In the first critical phase, your pup should have learned basic skills of good dog behavior — sit, come, leave it, potty outside, this is yours, this is mine and don’t jump on Grandma. Because you’ve taken your pup with you in your daily excursions and introduced him to variants of the human world, he is a congenial easy-going, “hey, what’s that?” kind of companion.  When the teen years hit, your pet will begin to test the parameters you’ve set and may attempt to create a few of his own behaviors through trial and error.

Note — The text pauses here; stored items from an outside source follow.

(* ===== verification/Prelude.v ===== *)
(** * Etherboot: a verification library

    Etherboot is a boot loader.  Placed in the ROM of a network card, or on a disk, it finds a device, configures itself over
    the network, fetches an image and starts it.  This library is a model of its core, [src/src/core] with the i386 parts that the core
    depends on, and theorems about it.  This file is the root: it describes the whole, and holds what all files share.

    ** The program and its model

    The program is one thread.  [main] runs a restart loop: it asks what to boot, finds the next device of the type chosen
    ([probe]), configures it ([eth_load_configuration]), loads the image ([eth_load], [disk_load]) and starts it; a failure or
    a key jumps back to the loop with [longjmp].  A network load goes through [loadkernel], which picks a download protocol from the URL.
    The protocols send with [ip_transmit] and wait with [await_reply], which polls the card and serves ARP, IGMP and LACP
    meanwhile.  What they receive goes block by block to [load_block], which hands it to the image format that claimed the first block.

    - [Prelude]: machine integers (a w-bit integer is a [Z], each truncation of the source written out), tactics, hints.
    - [Memory]: memory as a function from addresses to bytes, loads and stores of every width, C strings, bounded loops.
    - [StringLib]: [string.c] and the character macros of [string.h].
    - [Misc]: [misc.c]: checksums, random numbers, numbers and addresses as text, guarded regions, interruptions.
    - [Vsprintf]: [vsprintf.c].
    - [Heap]: [heap.c], and the address that [relocate.c] picks.
    - [OsLoader]: [osloader.c]: segments, the choice of a format, the stream of blocks.  [Elf]: [elf_loader.c], both classes.  [Nbi]:
      [arch/i386/core/tagged_loader.c].
    - [Net]: the state of [nic.c] ([world]), the hardware ([Env]), the monad [M], packets and their checks, retransmission intervals.
      [Lacp]: [proto_eth_slow.c].  [Nic]: [ip_transmit], IGMP and [await_reply] of [nic.c].
    - [Tftp], [Bootp] (with DHCP and RARP), [Tcp]: the rest of [nic.c].
    - [Slam], [Dns], [Http], [Nfs], [Fsp], [Tftm]: [proto_slam.c], [dns_resolver.c], [proto_http.c] (over [Tcp]), [nfs.c], [proto_fsp.c] and
      [proto_tftm.c].
    - [Boot]: [loadkernel] of [main.c] with its seven protocols, [eth_load] and [eth_load_configuration] of [nic.c].
    - [Main]: the restart loop of [main.c], for any boot order of the build.
    - [Pci]: [config.c], [pci.c], [pci_probe.c], [isa_probe.c].
    - [Disk]: [disk.c], and the read functions of [drivers/disk/ide_disk.c] and [pc_floppy.c].  [IdePio] (over [Ports]): the transfers of
      [ide_disk.c].
    - [Basemem]: [basemem.c] and [memsizes.c] of [arch/i386/firmware/pcbios].
    - [PxeStack]: the stack that a booted program may call, [pxe_callbacks.c] and [hidemem.c], with its states and the interrupt
      vectors; [PxeApi]: its calls, [pxe_export.c]; [PxeTftp]: what the calls that transfer files deliver.
    - [Loaders]: of [arch/i386/core], [multiboot_loader.c], [aout_loader.c], [pxe_loader.c] and the parameter block of [elf.c].
    - [Ports]: programs that reach the hardware through ports, the timer of [i386_timer.c] and [timer.c], the configuration space of
      [arch/i386/core/pci_io.c] and the rest of [pci.c].  [Console]: [pc_kbd.c] and [serial.c].  [Rtl8139]: [drivers/net/rtl8139.c].
      [Pic]: [arch/i386/core/pic8259.c].  [Isapnp]: [isapnp.c].

    Definitions have the names of the C functions; the parts of a long function (a loop, a branch that is used again) are
    definitions of their own.  Variables whose address is taken, or that a callback shares, lie in memory, at addresses that the
    model chooses; the others are parameters, or members of a record.  The types are those of i386: [long] has 32 bits, [char] is
    signed, words are little endian.  The build is one with DHCP, DNS, the download protocols above, multicast, LACP and
    [CONGESTED]; its boot devices are members of [Services].

    Functions of the network are in the monad [M]: state passing over [world], with an option for running out of fuel and two outcomes,
    a value or a [longjmp].  The card, the clock and the keyboard are the class [Env]: what each poll and reading gives, with
    the one assumption that the driver never delivers more than a maximum frame.  Frames sent are logged, and the theorems say
    which they are.  Interfaces between components are classes and records too: the image formats behind [probe_image], the services that the
    main loop calls ([Services]), the drives behind [disk_read] ([Drive], of which the IDE and the floppy driver are instances),
    the configuration space and the drivers behind [probe], the callbacks of [tcp_transaction].  A callback of TFTP is described by
    what it does with each block ([block_consumer]); the transfer theorem is about any such callback.

    The PXE calls run in a monad of their own ([PX]) over a machine ([psys]) that has the network, base memory, the heap, the
    card and its probing, and the state of the stack; what the build and the BIOS decide is the class [Platform], what the
    drivers do to the card [Attaches], and what is around the stack [Surroundings].

    Code that drives a device runs in the monad [io] over its variables, the memory and the hardware; a [Bus] says what each access to a port does, which
    may be to change the memory.  What is known of a device is a class over its bus: [Bridge] (the PCI host bridge), [Controller] (the interrupt controllers), [Answers] (a read port of Plug and Play),
    [Kbd.Keyboard], [Serial.Uart], [Ata] (an IDE drive), and for the RTL8139 [Receiver] and [Transmitter].

    ** What the theorems show

    - Downloads: against a server that behaves, each client fetches the whole file, byte for byte, and sends exactly the packets that
      its protocol asks for ([tftp_transfers], [slam_receives], [tftm_receives], [http_fetches], [nfs_fetches], [fsp_fetches], [dns_resolves], and
      [boot_over_tftp], from the boot file name of the reply to the last block).  TCP delivers each byte of a stream once and in order,
      whatever segments it comes in, and keeps its invariant in every reachable state.
    - Loading: a stream cut into blocks in any way leaves every segment of an ELF or NBI image in its place, and the search for a
      Multiboot header finds what a search of the whole image finds; a.out needs blocks that divide a page; segments
      that are accepted lie in RAM, clear of Etherboot and the heap; a disk is searched for images as the abstract search says, and read
      correctly through either driver, down to the ports for IDE.
    - The network engine: datagrams that are built are accepted, routed and resolved; waiting ends; the intervals are bounded;
      ARP and LACP answer as they must.
    - Options, names, acknowledgements: the decoders and encoders refine definitions of what the packets mean, or are inverse to
      each other.
    - Memory: heap and base memory blocks are disjoint and can be given back; the memory map is what the BIOS gave less what is taken.
    - Control: the restart loop tries the devices in order for ever and never calls a missing one, unless a user asks
      for a disk in a build without one; probing finds each device once (but for one place on the bus).
    - PXE: every call refines a step of an abstract machine of three states, so that in any session the card is never up
      without Etherboot hidden from the memory map; hooking and unhooking restores them; the tables are well formed; a file that is read is in the caller's buffer.
    - Devices: polling the RTL8139 removes the first packet of a queue, sending gives it one frame, and both end; the serial line is set up as asked; the
      keyboard gives the characters of the codes that were typed; the size of a PCI region is found and its register restored;
      the interrupt handler is installed and removed without a trace; the isolation of Plug and
      Play cards accepts exactly the serial numbers whose checksum is right.
    - Errors: where the code does not do what it means to, a theorem states what it does.

    A theorem that has hypotheses is followed by a witness, an instance of it on concrete data.

    ** Fuel

    A loop that is not structural takes a number of rounds, and running out of it is a result of its own ([None]), never a value of
    the program.  Theorems that promise a result give the fuel: one round for each packet or block expected, or more, and the length of the
    longest string that is scanned.  Where the code itself may loop for ever (a pointer to itself
    in a DNS name, an unknown option of a multicast server, an unaligned search of a disk), a theorem says that no fuel is enough.

    ** What is not modelled

    The drivers of network cards but the RTL8139, port I/O of the floppy and PCMCIA controllers and the search for IDE controllers, the BIOS32 service and the clock of
    CONFIG_TSC_CURRTICKS: the core sees these devices only through the interfaces above.  Text written to the console.  Assembler and real-mode calls, and starting the image: the code that is copied
    for the PXE stack is a list of bytes, and the program that is started a parameter.  WinCE images, and the symbols of a
    FreeBSD kernel.  The FILO file systems and other architectures. *)

From Stdlib Require Export ZArith Lia Bool List Zbitwise.
From Stdlib Require Export Setoid Morphisms.
Export ListNotations.
Set Default Goal Selector "!".

Declare Scope etherboot_scope.
Delimit Scope etherboot_scope with eb.
Open Scope Z_scope.

(** ** Machine integers *)

(** Truncation to an unsigned type of 8, 16, 32 and 64 bits. *)
Definition u8 (x : Z) : Z := x mod 256.
Definition u16 (x : Z) : Z := x mod 65536.
Definition u32 (x : Z) : Z := x mod 4294967296.
Definition u64 (x : Z) : Z := x mod 18446744073709551616.

(** Conversion to a signed type ([signed char], [short], [int], [long]). *)
Definition s8 (x : Z) : Z := if u8 x <? 128 then u8 x else u8 x - 256.
Definition s16 (x : Z) : Z := if u16 x <? 32768 then u16 x else u16 x - 65536.
Definition s32 (x : Z) : Z := if u32 x <? 2147483648 then u32 x else u32 x - 4294967296.

(** [~x] on a 16 or 32 bit operand. *)
Definition not16 (x : Z) : Z := 65535 - u16 x.
Definition not32 (x : Z) : Z := 4294967295 - u32 x.

(** [x & ~(2^k-1)] for an unsigned [x]: clear the low [k] bits. *)
Definition align_down (x a : Z) : Z := x - x mod a.

Definition ULONG_MAX : Z := 4294967295.

(** A C condition: nonzero is true. *)
Definition istrue (x : Z) : bool := negb (x =? 0).
Definition b2z (b : bool) : Z := if b then 1 else 0.

(** The development's arithmetic tactics: unfold the truncations and let [lia] reason
    about quotients and remainders. *)
Ltac unfold_ints := unfold u8, u16, u32, u64, not16, not32, align_down, ULONG_MAX in *.
Ltac pow_consts :=
  repeat match goal with
    | |- context [2 ^ Zpos ?n] => let v := eval vm_compute in (2 ^ Zpos n) in
                                  change (2 ^ Zpos n) with v
    | H : context [2 ^ Zpos ?n] |- _ => let v := eval vm_compute in (2 ^ Zpos n) in
                                  change (2 ^ Zpos n) with v in H
    end.
Ltac zmod := unfold_ints; pow_consts; Z.div_mod_to_equations; lia.
Ltac znl := unfold_ints; pow_consts; Z.div_mod_to_equations; nia.

(** Case analysis on the boolean tests of the code, as facts on integers. *)
Ltac case_test :=
  match goal with
  | |- context [?a =? ?b] => destruct (Z.eqb_spec a b)
  | |- context [?a <? ?b] => destruct (Z.ltb_spec a b)
  | |- context [?a <=? ?b] => destruct (Z.leb_spec a b)
  | |- context [?a >? ?b] => rewrite (Z.gtb_ltb a b)
  | |- context [?a >=? ?b] => rewrite (Z.geb_leb a b)
  end.
Ltac case_test_in H :=
  match type of H with
  | context [?a =? ?b] => destruct (Z.eqb_spec a b)
  | context [?a <? ?b] => destruct (Z.ltb_spec a b)
  | context [?a <=? ?b] => destruct (Z.leb_spec a b)
  | context [?a >? ?b] => rewrite (Z.gtb_ltb a b) in H
  | context [?a >=? ?b] => rewrite (Z.geb_leb a b) in H
  end.
Ltac case_tests := repeat (case_test; cbn [andb orb negb] in *).

Create HintDb ebdb.

(** Sequencing of computations that may run out of fuel or fail. *)
Definition obind {A B} (c : option A) (k : A -> option B) : option B :=
  match c with
  | Some a => k a
  | None => None
  end.
Notation "'let*' x ':=' c 'in' k" := (obind c (fun x => k))
  (at level 10, x name, c at level 200, k at level 200) : etherboot_scope.
Notation "'let*' ' x ':=' c 'in' k" := (obind c (fun x => k))
  (at level 10, x strict pattern, c at level 200, k at level 200)
  : etherboot_scope.
Lemma obind_Some {A B} (c : option A) (k : A -> option B) b :
  obind c k = Some b <-> exists a, c = Some a /\ k a = Some b.
Proof.
  destruct c as [a|]; cbn; split; [eauto | now intros (a' & [= ->] & H) | discriminate |].
  now intros (a' & H & _).
Qed.

Lemma u8_range x : 0 <= u8 x < 256.
Proof. zmod. Qed.
Lemma u16_range x : 0 <= u16 x < 65536.
Proof. zmod. Qed.
Lemma u32_range x : 0 <= u32 x < 4294967296.
Proof. zmod. Qed.
Lemma u8_small x : 0 <= x < 256 -> u8 x = x.
Proof. apply Z.mod_small. Qed.
Lemma u16_small x : 0 <= x < 65536 -> u16 x = x.
Proof. apply Z.mod_small. Qed.
Lemma u32_small x : 0 <= x < 4294967296 -> u32 x = x.
Proof. apply Z.mod_small. Qed.
Lemma u64_small x : 0 <= x < 18446744073709551616 -> u64 x = x.
Proof. apply Z.mod_small. Qed.
Lemma u32_odd x : Z.odd (u32 x) = Z.odd x.
Proof.
  unfold u32. rewrite Z.mod_eq, Z.odd_sub, Z.odd_mul by lia. now rewrite xorb_false_r.
Qed.
Lemma u8_u8 x : u8 (u8 x) = u8 x.
Proof. apply u8_small, u8_range. Qed.
Lemma s8_range x : -128 <= s8 x < 128.
Proof. unfold s8. pose proof (u8_range x). case_tests; lia. Qed.
Lemma s8_u8 x : s8 (u8 x) = s8 x.
Proof. unfold s8. now rewrite u8_u8. Qed.
#[export] Hint Resolve u8_range u16_range u32_range s8_range : ebdb.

An undesirable behavior is most easily altered in the initial learning phase, before it stabilizes. And for sure, it can stabilize in a split second. An example is territorial barking, which can escalate rapidly if not checked.  The very first time sweet puppy lunges at the door, screaming hysterically at the mail carrier is the time to step in. Unchecked, you’ll have a frenzied, territorial adult dog who has taught himself a routine, difficult to modify. The best time for families to work with undesirable behavior is as it emerges otherwise the dog will gladly take on the job.

Families need to understand that teen-dogs want more freedom and will certainly test the limits. It’s up to their humans to use this period to guide development of adult behavior.  Spaying and neutering helps modify emerging territoriality, marking and wandering behaviors. Socialization must be continued to impress on the dog that the world does not end at the front door.  The world is big and wonderful but we all have to be polite about it.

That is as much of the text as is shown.